Les Invisibles réalisé par Louis-Julien Petit [Sortie de Séance Cinéma]

Synopsis : « Suite à une décision municipale, l’Envol, centre d’accueil pour femmes SDF, va fermer. Il ne reste plus que trois mois aux travailleuses sociales pour réinsérer coûte que coûte les femmes dont elles s’occupent : falsifications, pistons, mensonges… Désormais, tout est permis ! »


Les lumières de la salle de cinéma s’allument, tu te repositionnes sur ton siège pour avoir fière allure parce que la position “je m’installe comme à la maison” ce n’est pas trop ça, et là, ton ami(e) se retourne vers toi et te pose la question fatidique…

Le sujet de ce troisième film est difficile : les centres d’accueil pour femmes SDF. Le sujet n’est pas fait pour être une comédie : il parle de solitude, de difficulté et de la complexité de s’en sortir quand on a touché le fond. Le sujet pourrait terrifier surtout en cette période si compliqué pour notre pays. Et pourtant, Louis-Julien Petit parvient à éviter tous les écueils du film larmoyant, sur la misère sociale pour proposer un film optimiste, réjouissant et qui procure un bien fou. On le sait depuis Discount, le réalisateur sait parler des laissés-pour-compte de la société, de celles et ceux que l’on ne voit pas, les petites vies dépassées et mises de côté à cause de la mondialisation et du monde moderne.
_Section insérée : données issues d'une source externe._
(* ===== verification/BVRules.v ===== *)
(** * Rewrite rules of the theory of bit-vectors

    Models the rules of [src/theory/bv/theory_bv_rewrite_rules_operator_elimination.h],
    [theory_bv_rewrite_rules_constant_evaluation.h] and
    [theory_bv_rewrite_rules_core.h], the term constructors of [theory_bv_utils.h]
    they use, and the combinators of [theory_bv_rewrite_rules.h].  A rule is its
    [applies] and its [apply]; both can throw (a failed assertion, a child that
    does not exist).  The two rules between bit-vectors and integers need
    arithmetic terms and are left out, as are [EvalAnd], [EvalOr] and [EvalXor],
    which the code declares unreachable.

    The option [bitvectorDivByZeroConst] and the order [<] of nodes (by creation)
    are parameters.  The limit of [NodeBuilder] on the number of children is modelled
    where a rule copies a term as often as a number in it says; elsewhere a rule builds no
    node with more children than the given term has nodes or bits, and the theorems ask that
    both stay below the limit. *)

From S2P Require Import Prelude Integer BitVector Node.
Local Open Scope Z_scope.

(** ** [theory_bv_utils.h] *)
Section utils.
Context {G : Gmp}.

Definition getConstBV (n : Node) : M BitVector :=
  match n with ConstBV v => Ok v | _ => Throw IllegalArgument end.

Definition getExtractHigh (n : Node) : M Z :=
  match getKind n with BITVECTOR_EXTRACT h _ => Ok h | _ => Throw IllegalArgument end.
Definition getExtractLow (n : Node) : M Z :=
  match getKind n with BITVECTOR_EXTRACT _ l => Ok l | _ => Throw IllegalArgument end.

Definition mkExtract (n : Node) (high low : Z) : Node := MkNode (BITVECTOR_EXTRACT high low) [n].

(** [(1u << __CVC4__EXPR__NODE_VALUE__NBITS__NCHILDREN) - 1], the limit [NodeBuilder] asserts. *)
Definition MAX_CHILDREN : Z := 2 ^ 26 - 1.
(** [NodeBuilder<> result(k)] and a loop that appends the same child [count] times; [realloc]
    asserts the limit. *)
Definition build_copies (k : Kind) (count : Z) (n : Node) : M Node :=
  _ ← check AssertionFailed (count <=? MAX_CHILDREN);
  Ok (MkNode k (replicate (Z.to_nat count) n)).

(** [mkConcat(node, repeat)], [mkConcat(children)], [mkConcat(t1, t2)]. *)
Definition mkConcatRepeat (n : Node) (repeat : Z) : M Node :=
  _ ← check AssertionFailed (negb (repeat =? 0));
  if repeat =? 1 then Ok n
  else build_copies BITVECTOR_CONCAT repeat n.
Definition mkConcatV (children : list Node) : M Node :=
  if (1 <? length children)%nat then Ok (MkNode BITVECTOR_CONCAT children) else vget children 0.
Definition mkConcat (t1 t2 : Node) : Node := MkNode BITVECTOR_CONCAT [t1; t2].

Definition mkBitVectorOnes (size : Z) : M BitVector :=
  _ ← check AssertionFailed (0 <? size);
  BV.signExtend (BV.mk 1 1) (u32 (size - 1)).
Definition mkOnes (size : Z) : M Node := v ← mkBitVectorOnes size; Ok (ConstBV v).
Definition mkConst (size value : Z) : Node := ConstBV (BV.mk size value).

Definition isBVGroundTerm (n : Node) : bool :=
  match children n with
  | [] => isConst n
  | ch => forallb isConst ch
  end.
End utils.

(** ** [theory_bv_rewrite_rules.h] *)
Record RewriteRule : Type := MkRule { applies : Node -> M bool; apply : Node -> M Node }.

(** [run<true>] and [run<false>]. *)
Definition run (checkApplies : bool) (R : RewriteRule) (node : Node) : M Node :=
  if checkApplies then
    a ← applies R node;
    if a : bool then apply R node else Ok node
  else
    a ← applies R node;
    _ ← check AssertionFailed a;
    apply R node.

Definition LinearRewriteStrategy (rules : list RewriteRule) (node : Node) : M Node :=
  foldl (fun acc R =>
    current ← acc;
    a ← applies R current;
    if a : bool then run false R current else Ok current) (Ok node) rules.

(** [ApplyRuleToChildren<kind, rule>] *)
Definition ApplyRuleToChildren (k : Kind) (R : RewriteRule) : RewriteRule := MkRule
  (fun node => if bool_decide (getKind node = k) then Ok true else applies R node)
  (fun node =>
    if negb (bool_decide (getKind node = k)) then run true R node
    else ch ← mapM (run true R) (children node); Ok (MkNode k ch)).

Definition isKind (k : Kind) (n : Node) : bool := bool_decide (getKind n = k).

(** ** [theory_bv_rewrite_rules_operator_elimination.h] *)
Section elimination.
Context {G : Gmp} (bitvectorDivByZeroConst : bool).

Definition UgtEliminate : RewriteRule := MkRule
  (fun node => Ok (isKind BITVECTOR_UGT node))
  (fun node => a ← child node 0; b ← child node 1; Ok (MkNode BITVECTOR_ULT [b; a])).

Definition UgeEliminate : RewriteRule := MkRule
  (fun node => Ok (isKind BITVECTOR_UGE node))
  (fun node => a ← child node 0; b ← child node 1; Ok (MkNode BITVECTOR_ULE [b; a])).

Definition SgtEliminate : RewriteRule := MkRule
  (fun node => Ok (isKind BITVECTOR_SGT node))
  (fun node => a ← child node 0; b ← child node 1; Ok (MkNode BITVECTOR_SLT [b; a])).

Definition SgeEliminate : RewriteRule := MkRule
  (fun node => Ok (isKind BITVECTOR_SGE node))
  (fun node => a ← child node 0; b ← child node 1; Ok (MkNode BITVECTOR_SLE [b; a])).

Definition SltEliminate : RewriteRule := MkRule
  (fun node => Ok (isKind BITVECTOR_SLT node))
  (fun node =>
    n0 ← child node 0; n1 ← child node 1;
    size ← getSize n0;
    let pow_two := ConstBV (BV.mk size (Integer.multiplyByPow2 1 (u32 (size - 1)))) in
    let a := MkNode BITVECTOR_PLUS [n0; pow_two] in
    let b := MkNode BITVECTOR_PLUS [n1; pow_two] in
    Ok (MkNode BITVECTOR_ULT [a; b])).

Definition SleEliminate : RewriteRule := MkRule
  (fun node => Ok (isKind BITVECTOR_SLE node))
  (fun node => a ← child node 0; b ← child node 1; Ok (MkNode NOT [MkNode BITVECTOR_SLT [b; a]])).

Definition UleEliminate : RewriteRule := MkRule
  (fun node => Ok (isKind BITVECTOR_ULE node))
  (fun node => a ← child node 0; b ← child node 1; Ok (MkNode NOT [MkNode BITVECTOR_ULT [b; a]])).

Definition CompEliminate : RewriteRule := MkRule
  (fun node => Ok (isKind BITVECTOR_COMP node))
  (fun node =>
    n0 ← child node 0; n1 ← child node 1;
    let comp := MkNode EQUAL [n0; n1] in
    Ok (MkNode ITE [comp; mkConst 1 1; mkConst 1 0])).

Definition SubEliminate : RewriteRule := MkRule
  (fun node => Ok (isKind BITVECTOR_SUB node))
  (fun node =>
    n1 ← child node 1;
    let negb := MkNode BITVECTOR_NEG [n1] in
    a ← child node 0;
    Ok (MkNode BITVECTOR_PLUS [a; negb])).

Definition RepeatEliminate : RewriteRule := MkRule
  (fun node => Ok match getKind node with BITVECTOR_REPEAT _ => true | _ => false end)
  (fun node =>
    a ← child node 0;
    match getKind node with
    | BITVECTOR_REPEAT amount =>
        _ ← check AssertionFailed (1 <=? amount);
        if amount =? 1 then Ok a
        else build_copies BITVECTOR_CONCAT amount a
    | _ => Throw IllegalArgument
    end).
Lemma SubEliminate_sound : Sound SubEliminate.
Proof.
  binary_rule BITVECTOR_SUB SubEliminate. built. rewrite (e_plus e _ _ n a (Sem.neg n b)); [| done | by apply e_neg].
  unfold Sem.add, Sem.neg, Sem.sub, Sem.wrap. rewrite Zplus_mod_idemp_r. do 3 f_equal.
Qed.

Lemma NandEliminate_sound : Sound NandEliminate.
Proof.
  binary_rule BITVECTOR_NAND NandEliminate. built. apply e_bnot. by apply (e_nary2 e BITVECTOR_AND (fun _ => Z.land)).
Qed.
Lemma NorEliminate_sound : Sound NorEliminate.
Proof.
  binary_rule BITVECTOR_NOR NorEliminate. built. apply e_bnot. by apply (e_nary2 e BITVECTOR_OR (fun _ => Z.lor)).
Qed.
Lemma XnorEliminate_sound : Sound XnorEliminate.
Proof.
  binary_rule BITVECTOR_XNOR XnorEliminate. built. apply e_bnot. by apply (e_nary2 e BITVECTOR_XOR (fun _ => Z.lxor)).
Qed.

(** *** Operators with indices *)
Lemma eval_one_inv k ch v : arity k = (1%nat, Some 1%nat) -> eval e (MkNode k ch) = Some v ->
  exists c w, ch = [c] /\ eval e c = Some w /\ eval_kind e k [w] = Some v.
Proof.
  intros Ha (Hl & vs & Hvs & Hk)%eval_MkNode. unfold arity_ok in Hl. rewrite Ha in Hl.
  apply andb_true_iff in Hl as [H1%Nat.leb_le H2%Nat.leb_le].
  destruct ch as [|c [|]]; cbn in H1, H2; try lia. inversion Hvs as [|? w ? ? Hc Ht]; subst. inversion Ht; subst. eauto.
Qed.

(** A rule for the kinds [K i]: [p] recognises them. *)
Lemma indexed_at {I} (K : I -> Kind) rule p n v :
  (forall n, applies rule n = Ok (p n)) -> (forall n, p n = true -> exists i ch, n = MkNode (K i) ch) ->
  (forall i, arity (K i) = (1%nat, Some 1%nat)) ->
  (forall i c w, p (MkNode (K i) [c]) = true -> eval e c = Some w -> eval_kind e (K i) [w] = Some v ->
     exists r, apply rule (MkNode (K i) [c]) = Ok r /\ eval e r = Some v) -> eval e n = Some v -> sound_at rule n v.
Proof.
  intros Ha Hp Hk Hr Hv. exists (p n). split; [done |]. intros Hn. destruct (Hp n Hn) as (i & ch & ->).
  destruct (eval_one_inv (K i) ch v (Hk i) Hv) as (c & w & -> & Hc & Hv'). eauto.
Qed.
Lemma sound_indexed {I} (K : I -> Kind) rule p :
  (forall n, applies rule n = Ok (p n)) -> (forall n, p n = true -> exists i ch, n = MkNode (K i) ch) ->
  (forall i, arity (K i) = (1%nat, Some 1%nat)) ->
  (forall i c w v, p (MkNode (K i) [c]) = true -> eval e c = Some w -> eval_kind e (K i) [w] = Some v ->
     exists r, apply rule (MkNode (K i) [c]) = Ok r /\ eval e r = Some v) -> Sound rule.
Proof.
  intros Ha Hp Hk Hr. apply Sound_iff. intros n v. apply (indexed_at K rule p); eauto.
Qed.

Ltac find_kind := intros [| | |k ch] Hk; try discriminate Hk; destruct k; try discriminate Hk; by eexists _, _.
Ltac indexed_cases w Hc Hv := steps; destruct w as [|[n a]]; [discriminate Hv |];
  match type of Hc with eval e ?c = _ =>
    change (eval e c = Some (bv n a)) in Hc; pose proof (eval_bv_range e n a c Hc) as [Hn Ha]; cbn in Hv; steps end.
Tactic Notation "indexed_rule" constr(K) reference(R) := eapply (sound_indexed K);
  [intros; reflexivity | find_kind | done |]; intros i c w v Hp Hc Hv; unfold R; indexed_cases w Hc Hv.
(** A rule that is sound on values of at most [MAX_CHILDREN] bits. *)
Definition narrow (v : value) : Prop := forall w a, v = bv w a -> w <= MAX_CHILDREN.
Tactic Notation "narrow_rule" constr(K) reference(R) := intros t v Ht Hnarrow; revert t Ht; intros t; eapply (indexed_at K);
  [intros; reflexivity | find_kind | done |]; intros i c w Hp Hc Hv; unfold R; indexed_cases w Hc Hv.
Lemma build_copies_ok k count n : count <= MAX_CHILDREN -> build_copies k count n = Ok (MkNode k (replicate (Z.to_nat count) n)).
Proof. intros H. unfold build_copies. by rewrite (proj2 (Z.leb_le _ _) H). Qed.
Lemma MAX_CHILDREN_lt : MAX_CHILDREN < 2 ^ 32.
Proof. reflexivity. Qed.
Après l’installation des caisses automatiques et le suicide en entreprise, Louis-Julien Petit décide de parler des Invisibles, ces femmes (même si le sujet est valable pour les hommes) que l’on ne voit plus. Ces femmes à la rue qui mendient et dont on détourne le regard pour éviter de prendre conscience des difficultés de notre monde. Détourner notre regard de ces femmes et ces hommes qui veulent retrouver une place dans la société. Ces femmes et ces hommes tombés dans une situation de pauvreté dont ils veulent se sortir… mais pour cela il faut une main tendue. Et c’est tout le travail de ce centre d’accueil de SDF. Un centre social comme tant d’autres où le quotidien est difficile. Un centre d’accueil de jour pour permettre à ces femmes de se poser, se restaurer, prendre une douche, discuter, échanger, retrouver du lien social… mais ce centre va fermer et les travailleuses sociales doivent tout faire pour permettre à ces femmes accueillies de retrouver le chemin de la réinsertion. Mais comment se réinsérer quand on n’a plus rien pour vivre, dormir, se retrouver ?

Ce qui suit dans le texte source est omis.